EXERCISE REQUIREMENTS ->
Range to reproduce from the entries below: the line with "Section Planned.", the line with "if MAX_SECTION_BYTES <?", and every line in between. Give them exactly and give nothing else.

Saved data entries
[Start of section]
(** C31: equivalence: the validator for one uniform schema is the
    per-version validator applied to the registry that gives every legal version
    that schema, on every input and every error. *)
Theorem control_prefix_uniform (input : bytes) versions flags size :
  validate_control_prefix input versions flags size
  = validate_control_prefix_with_schemas input (uniform_schema flags size <$> versions).
Proof.
  unfold validate_control_prefix, validate_control_prefix_with_schemas.
  case_match; [done |].
  unfold validate_uniform_registry, validate_schema_registry.
  destruct versions as [| v0 versions0]; [done |]. remember (v0 :: versions0) as vs eqn:Evs.
  destruct (Z.ltb_spec size CONTROL_HEADER_SIZE) as [Hs | Hs].
  { subst vs. simpl. rewrite (proj2 (Z.ltb_lt _ _)) by done. by rewrite orb_true_r. }
  replace (match vs with [] => true | _ => false end) with false by (by subst vs).
  replace (match uniform_schema flags size <$> vs with [] => true | _ => false end) with false
    by (by subst vs).
  change (registry_schemas [] (uniform_schema flags size <$> vs)) with
    (registry_schemas (uniform_schema flags size <$> []) (uniform_schema flags size <$> vs)).
  rewrite registry_uniform by done. cbn [orb].
  destruct (uniform_versions [] vs); [| done].
  destruct (map_err _ _) as [h |]; [| done].
  rewrite (select_uniform flags size (struct_version h) vs).
  by destruct (existsb _ _).
Qed.
Definition map_feature_selection_error (error : FeatureSelectionError)
    : SessionValidationError :=
  match error with
  | RequiredFeatureNotOffered | RestartPairMismatch | InvalidImplementationMask =>
      SvInvalidParameter
  | DedicatedServiceSidRequired => SvAccessDenied
  | RequiredFeatureUnavailable | RequiredOsCapabilityUnavailable => SvNotSupported
  end.

(** ** Slot classes *)

(** The locals of the class loop. *)
Record ClassScan := mkClassScan {
  cs_active_count : Z;
  cs_previous_size : Z;
  cs_inactive_seen : bool;
}.

Definition scan_class_request (s : ClassScan) (class : SlotClassRequest)
    : result SessionValidationError ClassScan :=
  if (cr_slot_size class =? 0) || (cr_slot_count class =? 0) then
    if negb (cr_slot_size class =? 0) || negb (cr_slot_count class =? 0)
    then Err SvInvalidParameter
    else Ok (mkClassScan (cs_active_count s) (cs_previous_size s) true)
  else if cs_inactive_seen s
          || (cr_slot_size class <? MIN_SLOT_SIZE)
          || (MAX_SLOT_SIZE <? cr_slot_size class)
          || negb (is_power_of_two (cr_slot_size class))
          || (cr_slot_count class <? MIN_SLOT_COUNT)
          || (MAX_SLOT_COUNT <? cr_slot_count class)
          || (negb (cs_active_count s =? 0) && (cr_slot_size class <=? cs_previous_size s))
  then Err SvInvalidParameter
  else Ok (mkClassScan (cs_active_count s + 1) (cr_slot_size class) (cs_inactive_seen s)).

Fixpoint scan_class_requests (s : ClassScan) (classes : list SlotClassRequest)
    : result SessionValidationError ClassScan :=
  match classes with
  | [] => Ok s
  | class :: rest => let? s' := scan_class_request s class in scan_class_requests s' rest
  end.
Section Planned.
Context {setup : ValidatedSetupRequest} {page : Z} {ak au : list SlotClassRequest} {nk nu : nat}.
Hypothesis Hpl : planned setup page ak au nk nu.

Lemma planned_compute :
  compute setup page =
  if MAX_SECTION_BYTES <? total_size setup page ak au then Err SlSectionTooLarge
  else Ok (canonical_plan setup page ak au nk nu 1).
Proof using Hpl. destruct Hpl as [? []]. by apply compute_eq. Qed.

Lemma planned_rings epoch :
  rings (canonical_plan setup page ak au nk nu epoch)
  = ring_at setup page <$> seqZ 0 (vt_ring_count (vs_topology setup)).
Proof using Hpl. destruct Hpl as [? []]. apply rings_eq; done. Qed.

Lemma planned_laid_out epoch :
  laid_out 0 (section_regions (canonical_plan setup page ak au nk nu epoch))
           (total_size setup page ak au).
Proof using Hpl. destruct Hpl as [? []]. by apply section_laid_out. Qed.

Lemma planned_size :
  (VIEW | total_size setup page ak au) /\ SIZE_OF_GLOBAL_HEADER < total_size setup page ak au.
Proof using Hpl.
  split; [apply Z.divide_add_r; [apply notify_offset_divide | apply span_divide] |].
  pose proof (planned_laid_out 1) as H. apply (laid_out_ordered _ _ _ 0 1) with
    (r := mkRegionDesc 0 SIZE_OF_GLOBAL_HEADER)
    (s := sp_ring_directory (canonical_plan setup page ak au nk nu 1)) in H as Ho; [| lia | done | done].
  apply (laid_out_bounds _ _ _ (sp_ring_directory (canonical_plan setup page ak au nk nu 1))) in H;
    [| right; left]. cbn [rd_offset rd_length] in Ho. lia.
Qed.
End Planned.

Lemma compute_Ok_planned setup page plan :
  setup_ok setup -> is_u32 page -> compute setup page = Ok plan ->
  exists ak au nk nu, planned setup page ak au nk nu /\
    plan = canonical_plan setup page ak au nk nu 1 /\
    total_size setup page ak au <= MAX_SECTION_BYTES.
Proof.
  intros Hs Hu Hc.
  assert (Hp : is_power_of_two page = true).
  { unfold compute in Hc. destruct (_ || _) eqn:E in Hc; [done |]. by bools. }
  destruct (planned_exists _ _ Hs Hu Hp) as (ak & au & nk & nu & Hpl).
  exists ak, au, nk, nu. rewrite (planned_compute Hpl) in Hc.
  case_match; [done |]. bools. by simplify_eq.
Qed.
Lemma descs_blen : blen (mjoin (desc_bytes plan <$> rings plan)) = used.
Proof using Hpl Hmax.
  pose proof (planned_small Hpl) as (Hr & _). unfold plan. rewrite (planned_rings Hpl).
  pose proof (descs_length Hpl Hmax (epoch := epoch) 0
                (Z.to_nat (vt_ring_count (vs_topology setup))) ltac:(lia) ltac:(lia)) as Hl.
  rewrite Z2Nat.id in Hl by lia. exact Hl.
Qed.

(** A directory that starts with the descriptors and is zero after them, under
    the canonical header, is accepted. *)
Lemma validate_decoded_complete dir :
  Forall is_byte dir -> blen dir = dl ->
  byte_range dir 0 used = mjoin (desc_bytes plan <$> rings plan) ->
  existsb (fun b => negb (b =? 0)) (byte_range dir used dl) = false ->
  validate_decoded_header_directory_v21 (header plan) dir setup epoch = Ok plan.
Proof using Hpl Hmax Hepoch.
  intros Hb Hl Hd Hz. pose proof accept_bounds as (? & ? & ? & ? & ?).
  pose proof (planned_small Hpl) as (Hr & _ & _ & _ & Hpg & _).
  pose proof (planned_arenas Hpl Hmax epoch) as [[vk Hvk] [vu Hvu]]. fold plan in Hvk, Hvu.
  unfold validate_decoded_header_directory_v21.
  change (gh_page_size (header plan)) with page.
  change (gh_session_epoch (header plan)) with epoch.
  rewrite (proj2 (Z.eqb_neq page 0)) by lia. rewrite (proj1 (pl_page _ _ _ _ _ _ Hpl)).
  rewrite (proj2 (Z.eqb_neq epoch 0)) by apply Hepoch. rewrite Z.eqb_refl. cbn [negb orb].
  rewrite (planned_compute Hpl), (proj2 (Z.ltb_ge _ _)) by done. cbn [map_err]. cbn zeta.
  rewrite with_epoch_canonical. fold plan.
  rewrite (proj1 (header_matches_refl plan)), (proj2 (header_matches_refl plan)).
  change (gh_header_flags (header plan)) with 0. change (gh_flags (header plan)) with 0.
  change (gh_reserved (header plan)) with (replicate 3824 0).
  rewrite existsb_nonzero_replicate. cbn [negb orb Z.eqb].
  rewrite usize_small by lia. cbn [ok_or]. rewrite Hl, Z.ltb_irrefl.
  assert (check_descs plan (rings plan) dir = Ok tt) as ->.
  { unfold plan in Hd |- *. rewrite (planned_rings Hpl) in Hd |- *.
    rewrite <- (Z2Nat.id (vt_ring_count (vs_topology setup))) by lia.
    apply (check_descs_spec Hpl Hmax (epoch := epoch)); [done | done | lia | |].
    - rewrite Z2Nat.id, Z.add_0_l by lia. rewrite Hl.
      change (vt_ring_count (vs_topology setup)) with (sp_ring_count plan). lia.
    - rewrite Z2Nat.id, Z.add_0_l by lia. exact Hd. }
  rewrite mul_small by lia. cbn [ok_or]. rewrite usize_small by lia. cbn [ok_or].
  rewrite slice_ok by lia. rewrite Hz.
  change (gh_k2u_slots (header plan)) with (sp_k2u_slots plan).
  change (gh_k2u_slot_classes (header plan)) with (sp_k2u_slot_classes plan).
  change (gh_u2k_slots (header plan)) with (sp_u2k_slots plan).
  change (gh_u2k_slot_classes (header plan)) with (sp_u2k_slot_classes plan).
  by rewrite Hvk, Hvu.
Qed.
[End of section]
TASK RESULT ->
Section Planned.
Context {setup : ValidatedSetupRequest} {page : Z} {ak au : list SlotClassRequest} {nk nu : nat}.
Hypothesis Hpl : planned setup page ak au nk nu.

Lemma planned_compute :
  compute setup page =
  if MAX_SECTION_BYTES <? total_size setup page ak au then Err SlSectionTooLarge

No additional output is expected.